- INSTRUCTIONS FOR THE TASK -
Report all lines of the data below that hold the word "magnitude".

- RECORDS FOR PROCESSING -
________

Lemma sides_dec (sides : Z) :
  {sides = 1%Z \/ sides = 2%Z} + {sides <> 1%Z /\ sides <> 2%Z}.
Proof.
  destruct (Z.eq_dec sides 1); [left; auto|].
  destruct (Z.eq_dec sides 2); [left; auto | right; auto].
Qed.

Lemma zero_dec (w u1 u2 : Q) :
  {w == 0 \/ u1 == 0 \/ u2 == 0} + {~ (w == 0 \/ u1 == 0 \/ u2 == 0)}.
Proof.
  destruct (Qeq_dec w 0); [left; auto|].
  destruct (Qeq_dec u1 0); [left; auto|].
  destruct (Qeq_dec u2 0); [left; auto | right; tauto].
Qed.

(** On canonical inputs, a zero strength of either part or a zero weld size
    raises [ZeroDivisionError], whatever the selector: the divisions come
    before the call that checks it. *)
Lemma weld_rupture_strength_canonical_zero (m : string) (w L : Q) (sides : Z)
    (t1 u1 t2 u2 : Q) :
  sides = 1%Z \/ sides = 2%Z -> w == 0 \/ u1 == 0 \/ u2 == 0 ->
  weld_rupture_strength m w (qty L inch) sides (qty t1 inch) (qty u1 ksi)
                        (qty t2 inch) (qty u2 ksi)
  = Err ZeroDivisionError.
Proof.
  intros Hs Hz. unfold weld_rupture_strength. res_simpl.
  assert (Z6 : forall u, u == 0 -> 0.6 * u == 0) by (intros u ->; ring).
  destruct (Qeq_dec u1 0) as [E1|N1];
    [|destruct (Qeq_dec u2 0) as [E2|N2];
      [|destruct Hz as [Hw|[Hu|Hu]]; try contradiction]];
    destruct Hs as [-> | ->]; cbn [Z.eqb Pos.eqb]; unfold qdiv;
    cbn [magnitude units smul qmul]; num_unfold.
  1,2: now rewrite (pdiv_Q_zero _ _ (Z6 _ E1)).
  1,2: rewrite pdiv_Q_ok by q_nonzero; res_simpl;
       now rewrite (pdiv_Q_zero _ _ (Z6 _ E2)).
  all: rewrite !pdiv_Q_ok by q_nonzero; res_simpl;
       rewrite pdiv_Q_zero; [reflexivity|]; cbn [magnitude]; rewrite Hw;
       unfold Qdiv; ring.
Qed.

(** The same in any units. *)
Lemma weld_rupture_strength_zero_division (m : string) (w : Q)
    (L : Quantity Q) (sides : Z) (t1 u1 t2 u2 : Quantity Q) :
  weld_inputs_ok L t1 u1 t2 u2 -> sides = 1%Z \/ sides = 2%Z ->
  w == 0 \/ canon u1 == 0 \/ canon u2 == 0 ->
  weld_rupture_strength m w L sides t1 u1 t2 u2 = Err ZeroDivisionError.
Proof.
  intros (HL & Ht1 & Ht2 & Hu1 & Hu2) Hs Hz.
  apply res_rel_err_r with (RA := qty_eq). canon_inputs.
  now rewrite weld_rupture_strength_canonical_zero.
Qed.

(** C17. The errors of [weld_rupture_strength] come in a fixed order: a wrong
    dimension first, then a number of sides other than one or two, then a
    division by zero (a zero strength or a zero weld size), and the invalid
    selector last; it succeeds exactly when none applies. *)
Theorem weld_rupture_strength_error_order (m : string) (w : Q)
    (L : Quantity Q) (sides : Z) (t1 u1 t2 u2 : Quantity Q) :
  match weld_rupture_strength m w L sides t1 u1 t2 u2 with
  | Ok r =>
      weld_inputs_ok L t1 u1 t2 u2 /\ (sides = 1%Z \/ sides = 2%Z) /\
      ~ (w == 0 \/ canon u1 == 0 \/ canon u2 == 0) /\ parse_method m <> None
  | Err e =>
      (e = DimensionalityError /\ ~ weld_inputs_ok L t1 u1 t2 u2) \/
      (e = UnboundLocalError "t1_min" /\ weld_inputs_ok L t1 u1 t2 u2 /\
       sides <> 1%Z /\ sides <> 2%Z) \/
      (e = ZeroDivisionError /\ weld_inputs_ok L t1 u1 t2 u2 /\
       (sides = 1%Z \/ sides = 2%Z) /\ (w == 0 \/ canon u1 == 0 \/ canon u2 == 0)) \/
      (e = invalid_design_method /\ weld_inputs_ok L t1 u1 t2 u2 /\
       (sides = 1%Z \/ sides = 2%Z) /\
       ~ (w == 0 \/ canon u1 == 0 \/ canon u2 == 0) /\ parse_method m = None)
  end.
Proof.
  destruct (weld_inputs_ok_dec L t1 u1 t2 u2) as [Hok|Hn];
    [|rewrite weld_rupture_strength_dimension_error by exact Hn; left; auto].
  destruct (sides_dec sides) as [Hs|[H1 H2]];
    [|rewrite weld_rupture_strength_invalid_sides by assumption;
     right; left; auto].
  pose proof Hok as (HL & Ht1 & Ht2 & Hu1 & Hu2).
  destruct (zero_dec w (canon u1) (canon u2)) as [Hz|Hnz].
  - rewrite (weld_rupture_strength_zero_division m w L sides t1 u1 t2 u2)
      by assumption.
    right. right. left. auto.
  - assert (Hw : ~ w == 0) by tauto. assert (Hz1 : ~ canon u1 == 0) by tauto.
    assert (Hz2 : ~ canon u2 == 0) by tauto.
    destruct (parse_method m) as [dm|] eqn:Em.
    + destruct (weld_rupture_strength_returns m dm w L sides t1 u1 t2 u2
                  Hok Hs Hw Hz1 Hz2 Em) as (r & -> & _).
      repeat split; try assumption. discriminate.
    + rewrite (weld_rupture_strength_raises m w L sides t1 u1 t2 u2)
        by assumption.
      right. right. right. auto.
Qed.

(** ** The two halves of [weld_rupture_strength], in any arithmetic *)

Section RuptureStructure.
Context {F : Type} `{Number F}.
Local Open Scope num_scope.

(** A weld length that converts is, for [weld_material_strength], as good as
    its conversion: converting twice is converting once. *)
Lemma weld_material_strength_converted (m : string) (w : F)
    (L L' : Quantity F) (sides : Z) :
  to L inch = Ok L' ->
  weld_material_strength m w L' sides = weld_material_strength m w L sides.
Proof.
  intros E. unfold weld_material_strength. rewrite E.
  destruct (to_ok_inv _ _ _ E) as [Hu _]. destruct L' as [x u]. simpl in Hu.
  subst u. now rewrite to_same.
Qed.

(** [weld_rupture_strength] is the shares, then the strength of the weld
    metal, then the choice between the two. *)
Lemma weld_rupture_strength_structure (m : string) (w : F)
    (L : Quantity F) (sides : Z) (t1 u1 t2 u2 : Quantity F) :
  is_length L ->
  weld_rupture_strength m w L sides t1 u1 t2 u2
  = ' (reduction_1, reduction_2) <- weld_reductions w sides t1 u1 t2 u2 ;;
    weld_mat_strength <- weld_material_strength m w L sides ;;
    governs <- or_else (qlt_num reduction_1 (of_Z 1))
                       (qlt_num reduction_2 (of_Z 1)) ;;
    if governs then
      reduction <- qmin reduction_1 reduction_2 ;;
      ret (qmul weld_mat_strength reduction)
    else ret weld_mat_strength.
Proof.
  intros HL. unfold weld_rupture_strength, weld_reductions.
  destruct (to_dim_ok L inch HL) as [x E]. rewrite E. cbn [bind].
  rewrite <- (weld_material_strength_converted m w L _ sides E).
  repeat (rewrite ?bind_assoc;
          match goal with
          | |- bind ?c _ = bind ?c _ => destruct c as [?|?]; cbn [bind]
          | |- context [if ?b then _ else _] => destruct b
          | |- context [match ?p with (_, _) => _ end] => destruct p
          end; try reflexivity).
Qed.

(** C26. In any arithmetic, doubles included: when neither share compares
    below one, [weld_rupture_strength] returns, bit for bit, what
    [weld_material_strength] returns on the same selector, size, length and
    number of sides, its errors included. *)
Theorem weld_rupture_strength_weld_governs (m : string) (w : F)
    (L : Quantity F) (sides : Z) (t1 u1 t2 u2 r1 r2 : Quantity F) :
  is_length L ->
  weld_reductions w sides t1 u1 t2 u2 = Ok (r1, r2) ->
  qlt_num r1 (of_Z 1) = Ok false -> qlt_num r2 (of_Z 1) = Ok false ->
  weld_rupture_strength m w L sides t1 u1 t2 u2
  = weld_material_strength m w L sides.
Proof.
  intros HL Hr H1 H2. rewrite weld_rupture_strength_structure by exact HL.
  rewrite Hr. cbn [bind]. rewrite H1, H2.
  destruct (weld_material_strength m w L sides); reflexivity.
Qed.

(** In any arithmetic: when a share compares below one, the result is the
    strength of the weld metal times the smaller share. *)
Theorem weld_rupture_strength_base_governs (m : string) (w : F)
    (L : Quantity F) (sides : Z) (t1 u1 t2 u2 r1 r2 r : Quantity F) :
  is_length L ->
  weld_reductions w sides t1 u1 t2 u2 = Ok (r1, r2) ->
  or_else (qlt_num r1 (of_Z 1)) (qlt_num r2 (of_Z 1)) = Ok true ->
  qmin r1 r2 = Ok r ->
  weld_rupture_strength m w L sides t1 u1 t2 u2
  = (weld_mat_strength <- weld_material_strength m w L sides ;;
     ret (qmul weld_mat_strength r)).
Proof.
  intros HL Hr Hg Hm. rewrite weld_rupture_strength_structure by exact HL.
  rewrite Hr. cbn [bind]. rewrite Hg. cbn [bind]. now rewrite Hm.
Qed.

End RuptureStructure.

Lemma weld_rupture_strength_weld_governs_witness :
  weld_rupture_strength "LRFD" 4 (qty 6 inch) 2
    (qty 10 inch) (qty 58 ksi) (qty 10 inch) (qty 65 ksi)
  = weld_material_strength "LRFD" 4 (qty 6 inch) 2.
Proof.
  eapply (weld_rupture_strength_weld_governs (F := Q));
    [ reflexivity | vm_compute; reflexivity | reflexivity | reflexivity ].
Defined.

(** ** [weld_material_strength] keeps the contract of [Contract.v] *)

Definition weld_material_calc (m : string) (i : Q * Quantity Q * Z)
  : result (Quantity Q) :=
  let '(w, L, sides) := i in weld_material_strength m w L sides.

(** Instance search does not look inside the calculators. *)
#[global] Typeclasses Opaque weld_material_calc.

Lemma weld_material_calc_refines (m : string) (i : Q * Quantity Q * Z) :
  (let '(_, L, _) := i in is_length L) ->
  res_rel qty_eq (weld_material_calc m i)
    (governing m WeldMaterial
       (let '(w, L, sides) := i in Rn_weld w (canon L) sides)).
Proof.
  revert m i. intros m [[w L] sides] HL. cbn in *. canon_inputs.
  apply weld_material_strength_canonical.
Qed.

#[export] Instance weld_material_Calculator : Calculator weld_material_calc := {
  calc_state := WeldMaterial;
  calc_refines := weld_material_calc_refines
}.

________

- ANSWER BOX -
    cbn [magnitude units smul qmul]; num_unfold.
       rewrite pdiv_Q_zero; [reflexivity|]; cbn [magnitude]; rewrite Hw;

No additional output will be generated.